Gut 50 Veranstaltungen besucht der Eismacher mit seinem eingeschworenen Team pro Jahr, bis zu 250 Tage sind sie jedes Jahr unterwegs. Ein echter Knochenjob mit langen Arbeitstagen und vielen stressigen Momenten. Schließlich kommt nichts aus dem Froster, alles wird frisch zubereitet. Ohne Fertigmischungen oder Zusätze, dafür mit traditionellem Handwerk und viele Liebe. Fünf original italienische Eismaschinen laufen dann unentwegt. „Wir produzieren stündlich nach, direkt vor den Augen unserer Kunden. Den Unterschied schmeckt man“, ist Krenz überzeugt.
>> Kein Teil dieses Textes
(** * Reward pool: demo distribution arithmetic, holder refresh and cron orchestration

    A shallow embedding of the JavaScript / TypeScript sources of the
    reward-pool repository:

    - [src/app/index.js]           equal-split demo ([AppIndex]),
    - [src/unnamed/part_001]       proportional demo ([DemoApp]),
    - [src/scripts/cron-bot-live.ts] the live cron bot ([CronBotLive]),
    - [src/unnamed/part_003]       the mock cron bot ([CronBotMock]),
    - [src/scripts/withdraw.ts]    the owner-withdraw script ([Withdraw]).

    Definitions come first, theorems after them. *)

From Stdlib Require Import ZArith NArith QArith Qround Qreduction Qabs.
From Stdlib Require Import List String Bool Lia Sorted Permutation.
From Stdlib Require Import Floats.
From Stdlib Require Qcanon.
Import ListNotations.
Local Open Scope Z_scope.

(* ================================================================== *)
(** * JavaScript numbers *)
(* ================================================================== *)

(** A JS [number] is an IEEE-754 binary64 value.  Finite values are kept as
    reduced rationals; every arithmetic operation rounds its exact result to
    the nearest binary64 value, ties to even, with gradual underflow and
    overflow to infinity.  The sign of zero is not tracked (no program below
    divides by a negative zero). *)
Module JSNumber.

Inductive Number : Type :=
| NaN
| Infinity (negative : bool)
| Fin (q : Q).

(** Nearest integer to [n / d] (for [0 < d]), ties to the even one. *)
Definition rne (n d : Z) : Z :=
  let q := n / d in
  match 2 * (n mod d) ?= d with
  | Lt => q
  | Gt => q + 1
  | Eq => if Z.even q then q else q + 1
  end.

(** [(n / d) / 2^s] as a fraction of integers. *)
Definition shift (n d s : Z) : Z * Z :=
  if 0 <? s then (n, d * 2 ^ s) else (n * 2 ^ (- s), d).

(** The exponent [s] of the unit in the last place of [n / d]:
    [2^52 <= (n / d) / 2^s < 2^53], or [-1074] for subnormal values. *)
Definition binade (n d : Z) : Z :=
  let s0 := Z.log2 n - Z.log2 d - 52 in
  let '(n', d') := shift n d s0 in
  Z.max (-1074) (if 2 ^ 52 * d' <=? n' then s0 else s0 - 1).

(** [m * 2^s] as a rational. *)
Definition scale (m s : Z) : Q :=
  if 0 <? s then inject_Z (m * 2 ^ s) else Qmake m (Z.to_pos (2 ^ (- s))).

(** Rounding of a positive fraction [n / d] to 53 significant bits. *)
Definition round_pos (n d : Z) : Q :=
  let s := binade n d in
  let '(n', d') := shift n d s in
  scale (rne n' d') s.

Definition overflow (q : Q) : bool := Qle_bool (inject_Z (2 ^ 1024)) q.

Definition round (q : Q) : Number :=
  let q' := Qred q in
  match Qnum q' with
  | Z0 => Fin 0
  | Zpos n =>
      let r := Qred (round_pos (Zpos n) (Zpos (Qden q'))) in
      if overflow r then Infinity false else Fin r
  | Zneg n =>
      let r := Qred (round_pos (Zpos n) (Zpos (Qden q'))) in
      if overflow r then Infinity true else Fin (Qred (Qopp r))
  end.

(** A numeric literal, or [Number(s)] for a decimal integer string [s]. *)
Definition num (z : Z) : Number := round (inject_Z z).

Definition sign (x : Q) : bool := Qnum x <? 0.

(** [x + y] *)
Definition add (x y : Number) : Number :=
  match x, y with
  | NaN, _ | _, NaN => NaN
  | Infinity s, Infinity t => if Bool.eqb s t then Infinity s else NaN
  | Infinity s, Fin _ | Fin _, Infinity s => Infinity s
  | Fin a, Fin b => round (a + b)
  end.

(** [x * y] *)
Definition mul (x y : Number) : Number :=
  match x, y with
  | NaN, _ | _, NaN => NaN
  | Infinity s, Infinity t => Infinity (xorb s t)
  | Infinity s, Fin b | Fin b, Infinity s =>
      if Qeq_bool b 0 then NaN else Infinity (xorb s (sign b))
  | Fin a, Fin b => round (a * b)
  end.

(** [x / y] *)
Definition div (x y : Number) : Number :=
  match x, y with
  | NaN, _ | _, NaN => NaN
  | Infinity _, Infinity _ => NaN
  | Infinity s, Fin b => Infinity (xorb s (sign b))
  | Fin _, Infinity _ => Fin 0
  | Fin a, Fin b =>
      if Qeq_bool b 0
      then (if Qeq_bool a 0 then NaN else Infinity (sign a))
      else round (a / b)
  end.

(** [x < y] *)
Definition lt (x y : Number) : bool :=
  match x, y with
  | NaN, _ | _, NaN => false
  | Infinity s, Infinity t => s && negb t
  | Infinity s, Fin _ => s
  | Fin _, Infinity t => negb t
  | Fin a, Fin b => negb (Qle_bool b a)
  end.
Die Kunden, die Schmalhaus Eis oft seit Kindertagen kennen, stimmen sofort zu. Ein Eis schon zum Frühstück, um kurz nach 11 Uhr? Wieso eigentlich nicht! Stammkunde Wolfgang Mölder lässt sich seine Lieblingswaffel servieren. Für die süße Abkühlung ist er eigens aus Dorsten nach Sterkrade gefahren. „Mit 10 oder 11 habe ich bei Schmalhaus schon mein erstes Eis gegessen“, berichtet der 62-Jährige: „Und heute schmeckt es mir sogar noch besser.“

Für Krenz ist es immer bewegend zu sehen, dass die Eistradition seiner Familie viele Menschen über Generationen begleitet. „Neulich war eine ältere Dame hier, die uns schon als kleines Mädchen kannte. Jetzt hat sie ihrem Urenkel ein Eis spendiert – einfach unglaublich.“ Eine Ehrensache ist es daher für den Familienbetrieb, dass an den Rezepturen seit eh und je nichts geändert wird. Tradition wird eben großgeschrieben, auch bei der Auswahl. Vier Sorten stehen auf der Karte: Sahne, Erdbeere, Schoko und Nuss – mehr nicht. „Unsere Kunden wünschen sich das genauso, klassisch und ohne Firlefanz“, erklärt Kristoffer Krenz weiter. Nur zur Adventszeit macht er eine Ausnahme, dann stehen neben den Klassikern auch Geschmacksrichtungen wie Marzipan, Spekulatius oder Zimt hoch im Kurs.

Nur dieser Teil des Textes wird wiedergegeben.